Colorado Springs lost 77 jobs at high-profile organizations over the weekend. The total inclues 44 at New Life Church, and 33 at its daily newspaper, the Gazette. The Gazette job cuts came just prior to a local television station announcing that it will add staff.

The Gazette announced its job cuts on Saturday.

It says it laid off 23 full- and part-time employees Friday, and is eliminating the equivalent of 10 other full time jobs.
P. Scott McKibben, president and publisher since November, says the paper is balancing the company’s financial goals with an evolving media landscape.

The Gazette is owned by Irvine, California-based Freedom Newspapers, its flagship operation being the Orange County Register in Santa Ana, California. The job cuts locally include “about 10” in the newsroom, the paper says.

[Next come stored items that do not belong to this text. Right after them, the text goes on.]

(* ===== verification/Mount.v ===== *)
(** * Backend registry and mount table
    ([servers/fs/vfs_backend.c], [servers/fs/vfs_mount.c])

    Storage backends register the IPC port they serve; the mount table binds a
    directory to the port of a registered backend.  Both are growable record
    tables.  Every path operation of the VFS asks the mount table which port
    serves a path: the mount whose target is the longest prefix of the path,
    or the overlay backend when there is none. *)

From stdpp Require Import base numbers list strings gmap option.
From Stdlib Require Import Ascii.
From S2P Require Import Prelude PageSlice SliceTable VfsPath VfsInode VfsHandle.

Definition LINUX_ENXIO : Z := 6.
Definition LINUX_EEXIST : Z := 17.
Definition VFS_BACKEND_FSTYPE_MAX : nat := 16.
Definition VFS_BACKEND_FSTYPE_RAMFS : cstr := str "ramfs".
Definition VFS_BACKEND_REG_ROOT : Z := 1.
Definition VFS_BACKEND_REG_OVERLAY : Z := 2.
Definition VFS_BACKEND_BOOT_IO_READY : Z :=
  Z.lor VFS_BACKEND_REG_ROOT VFS_BACKEND_REG_OVERLAY.
Definition VFS_MOUNT_PORT_NAME_MAX : nat := 32.
Definition LINUX_MNT_DETACH : Z := 2.

(** ** Backend registry *)

Record vfs_backend_entry : Type := BackendEntry {
  be_port_name : cstr;
  be_fstype : cstr;
  be_caps : Z;
  be_reg_flags : Z;
  be_active : bool;
}.

#[global] Instance zero_backend : Zeroed vfs_backend_entry := BackendEntry [] [] 0 0 false.

Record backend_state (T : Type) : Type := BackendState {
  vfs_backend_tab : T;
  vfs_backend_root_port_ptr : ptr cstr;
  vfs_backend_overlay_port_ptr : ptr cstr;
  vfs_backend_online_flags : Z;
  vfs_backend_tab_ready : bool;
}.
Arguments BackendState {T} _ _ _ _ _.
Arguments vfs_backend_tab {T} _.
Arguments vfs_backend_root_port_ptr {T} _.
Arguments vfs_backend_overlay_port_ptr {T} _.
Arguments vfs_backend_online_flags {T} _.
Arguments vfs_backend_tab_ready {T} _.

A story in Saturday’s Gazette says its weekday circulation is about 100,000, Freedom’s website puts that number at 200,000. It is the second largest paper in Fredom’s chain, behind only the Orange County Register. Freedom owns some 70 publications reaching what it says are a million subscribers. It also owns nine television stations from New York to Texas, which it says reach a combined 3.5 million households.

After eliminating 33 jobs on Friday, the Gazette is keeping about 475 full and part time employees. One of those leaving, though is 21-year-veteran Cartoonist Chuck Assay. The paper says Assay is merely taking a planned retirement a few months early.

Publisher McKibben said in Saturday’s edition of the Gazette that the entire newspaper industry has been down nationwide in the last several years, that it’s battling advertising and circulation losses from changing readership habits, and competition from the Internet and 24-hour TV news channels.

At the same time the Gazette is laying off, one LOCAL television station says it’s adding half a dozen positions, and new newscasts to an existing local cable channel.
KOAA –TV announced today that it is beefing up its 24 hour local weather channel to include three local newscasts per day. The station says that starting in June, it will provide daily newscasts at 4, 7 and 9pm on Comcast channel 9 in Colorado Springs and channel 247 in Pueblo.